What do a funeral, a birthday, and a drop-dead party have in common? Everything and nothing. We all have a birthday. We’ll all drop dead. Some of use will get a funeral.
Last night I went to a former neighbor’s funeral who died too young. 53. Today is my birthday. 58th. And tomorrow I’ll have a drop-dead party (explained below). All three “events” are happening on consecutive days during a palindrome week (dates are the same front- and backwards: 71317, 71417, and 71517).
I could dive down a numerology rabbit hole to chase the seven (a number I’ve adored since childhood) or the palindromes, but today is not about numbers. I’m still sorting out what it’s about. The sevens? The palindromes? The shocking news about a man who had been a neighborhood hero during four (yes 4!) hurricanes? The birthday plus drop-dead party?
I’m choked up because until a few days ago (another palindrome date) I thought my former neighbor was fine, living his life with his wife in his new house about 20 miles away. I was wrong. This last eleven months, he endured a flood, cancer, surgeries, chemo, and so much pain. He wasn’t “just fine.”
Don’t assume anyone’s fine.
My throat has been dry for several weeks (months even). I haven’t been able to write, not so much due to writer’s block (I don’t feel blocked), but rather some sort of paralysis: a complicated mix of politics, work, and family.
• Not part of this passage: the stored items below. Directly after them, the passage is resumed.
Lemma upd_fill_rec st r d :
  let lst := ext_lastRecordOffset (ext_at st (rid_extent r)) in
  lst <> rid_offset r ->
  rec_at (upd_fill st r d) r =
    rec_setPrevOffset (rec_setNextOffset (rec_setData (rec_at st r) d) DMS_INVALID_OFFSET) lst /\
  (lst <> NIL -> rec_at (upd_fill st r d) (mkRID (rid_extent r) lst) =
     rec_setNextOffset (rec_at st (mkRID (rid_extent r) lst)) (rid_offset r)) /\
  (forall r', r' <> r -> r' <> mkRID (rid_extent r) lst -> rec_at (upd_fill st r d) r' = rec_at st r').
Proof.
  intros lst Hne. assert (mkRID (rid_extent r) lst <> r) as Hne'.
  { destruct r. simpl in *. congruence. }
  unfold upd_fill, DMS_INVALID_OFFSET. fold lst.
  destruct (Z.eqb_spec (-1) lst) as [E|E]; split_and!.
  - autorewrite with upd. rewrite decide_True by done. by rewrite <- E.
  - intros Hn. by destruct Hn.
  - intros r' H1 H2. autorewrite with upd. by rewrite decide_False.
  - autorewrite with upd. by repeat (case_decide; try congruence).
  - intros _. autorewrite with upd. by repeat (case_decide; try congruence).
  - intros r' H1 H2. autorewrite with upd. by repeat (rewrite decide_False by done).
Qed.

Lemma upd_fill_ext st r d e :
  ext_at (upd_fill st r d) e =
  if decide (rid_extent r = e) then
    let x := ext_at st e in
    ext_with_recs x (u32 (ext_recCount x + 1))
      (if DMS_INVALID_OFFSET =? ext_firstRecordOffset x then rid_offset r
       else ext_firstRecordOffset x) (rid_offset r)
  else ext_at st e.
Proof.
  unfold upd_fill. cbv zeta. destruct (DMS_INVALID_OFFSET =? ext_lastRecordOffset _);
    autorewrite with upd; case_decide; subst; autorewrite with upd;
    rewrite ?decide_True, ?decide_False by done; done.
Qed.

Lemma upd_fill_rest st r d :
  let st' := upd_fill st r d in
  bd_geo st' = bd_geo st /\ (forall e, ext_null st' e = ext_null st e) /\
  (forall i, mb_at st' i = mb_at st i) /\ (forall e, mbex_at st' e = mbex_at st e) /\
  dl_at st' mbID = dl_at st mbID.
Proof.
  unfold upd_fill. cbv zeta. by destruct (DMS_INVALID_OFFSET =? ext_lastRecordOffset _).
Qed.

Lemma col_fill st r c vs1 v vs2 s f d :
  col_ok st mbID (Some r) c -> cv_exts c = vs1 ++ v :: vs2 -> ev_id v = rid_extent r ->
  mkChunk (rid_offset r) s true ∈ ev_tiles v -> head_view (rec_at st r) f s ->
  Z.land f 0x0F = DMS_RECORD_FLAG_NORMAL -> storable d ->
  DMS_RECORD_METADATA_SZ + Z.of_nat (length d) <= s ->
  col_ok (upd_fill st r (plain_data d)) mbID None
    (mkCV (vs1 ++ mkEV (ev_id v) (ev_pages v) (ev_tiles v) (ev_recs v ++ [(rid_offset r, d)]) :: vs2)
       (cv_fm c) (cv_D c) (cv_mx c)).
Proof.
  intros H Ee Eid Ht Hh Hf Hd Hroom.
  destruct (co_hand _ _ _ _ H r eq_refl) as (v0&s0&f0&Hv0&Eid0&Ht0&_&Hof).
  assert (v ∈ cv_exts c) as Hv by (rewrite Ee; set_solver).
  pose proof (same_id _ _ _ (col_ids_nodup _ _ _ H) Hv0 Hv ltac:(congruence)) as ->.
  pose proof (co_ext _ _ _ _ H) as He. rewrite Forall_forall in He. destruct (He v Hv) as [Hok Hnull].
  assert (hand_in (Some r) (ev_id v) = [rid_offset r]) as Eh.
  { unfold hand_in. by rewrite decide_True. }
  rewrite Eh in Hok.
  pose proof (used_offs_nodup _ _ _ (xo_tiles _ _ _ _ _ _ Hok)) as Hnd.
  rewrite (xo_used _ _ _ _ _ _ Hok) in Hnd. apply NoDup_cons in Hnd as [Hno _].
  set (lst := ext_lastRecordOffset (ext_at st (ev_id v))).
  assert (lst = NIL \/ lst ∈ map fst (ev_recs v)) as Hl.
  { unfold lst. rewrite (dlist_last _ _ _ _ _ (xo_list _ _ _ _ _ _ Hok)).
    destruct (list.last _) as [p|] eqn:E; [right|by left]. by apply last_Some_elem_of in E. }
  destruct (ext_off_pos _ _ _ _ _ _ _ _ _ Hok Ht) as (Hpos&_&_).
  assert (lst <> rid_offset r) as Hne.
  { destruct Hl as [->|Hl]; [unfold NIL, DMS_EXTENT_METADATA_SZ in *; lia|]. by intros ->. }
  destruct (upd_fill_rec st r (plain_data d)) as (R1&R2&R3); rewrite <- ?Eid; [done|].
  fold lst in R1, R2, R3. rewrite <- Eid in R1, R2, R3. fold lst in R1, R2, R3.
  assert (forall e o, cell_of st e o = rec_at st (mkRID e o)) as Hcell by done.
  assert (r = mkRID (ev_id v) (rid_offset r)) as Er by (rewrite Eid; by destruct r).
  assert (forall r', is_Some (cv_fm c !! r') -> r' <> r /\ r' <> mkRID (ev_id v) lst) as Hfree.
  { intros r' [s' Hs']. split; intros ->.
    - rewrite Er, (col_rec_not_free _ _ _ v _ H) in Hs'; [done|done|rewrite Eh; left].
    - destruct Hl as [El|Hl].
      + apply (co_free _ _ _ _ H) in Hs' as (u&Hu&Eu&Hc). simpl in *.
        pose proof (same_id _ _ _ (col_ids_nodup _ _ _ H) Hu Hv Eu) as ->.
        destruct (ext_off_pos _ _ _ _ _ _ _ _ _ Hok Hc) as (Hp&_&_).
        rewrite El in Hp. unfold NIL, DMS_EXTENT_METADATA_SZ in *. lia.
      + rewrite (col_rec_not_free _ _ _ v _ H) in Hs'; [done|done|rewrite Eh; set_solver]. }
  destruct (upd_fill_rest st r (plain_data d)) as (G1&G2&G3&G4&G5).
  eapply (col_step st _ _ _ _ vs1 v vs2); [exact H|exact Ee|try done..].
  - intros e' Hne'. rewrite upd_fill_ext, decide_False; [done|congruence].
  - rewrite upd_fill_ext. by case_decide.
  - rewrite upd_fill_ext. by case_decide.
  - intros r' Hne' _. apply R3; intros ->; [by rewrite Eid in Hne'|done].
  - by rewrite G3.
  - intros e' Hne'. split; [|done]. apply hand_in_ne. congruence.
  - rewrite G5. eapply del_ok_ext; [|exact (co_del _ _ _ _ H)]. intros r' Hr'.
    destruct (Hfree r' Hr'). by apply R3.
  - split; cbn [ev_id]; [|by rewrite G2]. rewrite G1.
    pose proof (ext_count_bound _ _ _ _ _ _ Hok (co_geo _ _ _ _ H)) as Hcnt.
    assert (cell_of (upd_fill st r (plain_data d)) (ev_id v) (rid_offset r) =
      rec_at (upd_fill st r (plain_data d)) r) as Ecr by (unfold cell_of; by rewrite <- Er).
    eapply (ext_fill _ _ v _ _ (cell_of st (ev_id v))); [exact Hok|exact Ht|..];
      fold lst; rewrite ?Ecr, ?R1, ?upd_fill_ext, ?decide_True by done; try done.
    + by eapply filled_cell.
    + intros o' Ho' Hl'. apply R3; [|congruence]. intros <-. done.
    + simpl. rewrite u32_id; lia.
    + cbv zeta. simpl. unfold DMS_INVALID_OFFSET, NIL.
      case_decide as Ed; [by rewrite Ed|]. destruct (Z.eqb_spec (-1) (ext_firstRecordOffset (ext_at st (ev_id v)))); [congruence|done].
  - intros r' s'. rewrite (co_free _ _ _ _ H r' s'), Ee. unfold free_at. split.
    + intros (u&Hu&Eu&Hc). apply elem_of_app in Hu as [Hu|[->|Hu]%elem_of_cons];
        [exists u; set_solver| |exists u; set_solver].
      eexists. split; [apply elem_of_app; right; left|]. done.
    + intros (u&Hu&Eu&Hc). apply elem_of_app in Hu as [Hu|[->|Hu]%elem_of_cons];
        [exists u; set_solver|exists v; set_solver|exists u; set_solver].
Qed.

End Col.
Attending the visitation unchoked my voice just a bit. This week’s string of events floated at least one of my nostrils above the mire that’s kept me under, and I want to share something important.
You’re going to drop dead.
Well, perhaps you won’t drop but on some date (maybe not a palindrome date), you’ll be dead.
Some of us will see it coming, like so many friends of mine, and my recently deceased neighbor.
Some of us won’t.
But it’s coming. Winter (the end of the cycle) is coming.
Be kind about dropping dead.
We’re having a drop-dead party to organize our check out papers.
My friend’s mom gets the credit for this inspiration. One of the sweetest things she did before she checked out was keep a notebook filled with drop-dead information. She inspired me to start my own folder. I have started organizing information about my things, my accounts, and what to do with my body when I drop dead.
The point of the drop-dead party is to talk about checking out, share ideas about what to include in our notebooks/folders, how to make the transition for those who survive us easier, and exercise a little control over a situation in which we’ll have none.
My dad has asked, “Don’t you find that macabre?” My response was no. It’s more morbid to hole up in a corner somewhere and try to figure out what you should do to be kind to your survivors when you check out. Or worse, make no plans at all leaving your survivors to figure it out on their own. Talking about it with friends, writing information and messages, and making plans feels less macabre. It feels like adding a little kindness to an unhappy occasion and taking a bit of control over what we can’t.
I would emphasize that control isn’t the point. The point is making it easier for our survivors: information about our accounts, our ideas for a memorial, memories that are important to us, and what to do with that bag of bones!
Throw a drop-dead party with your dearest friends. It’s not macabre. It’s kind.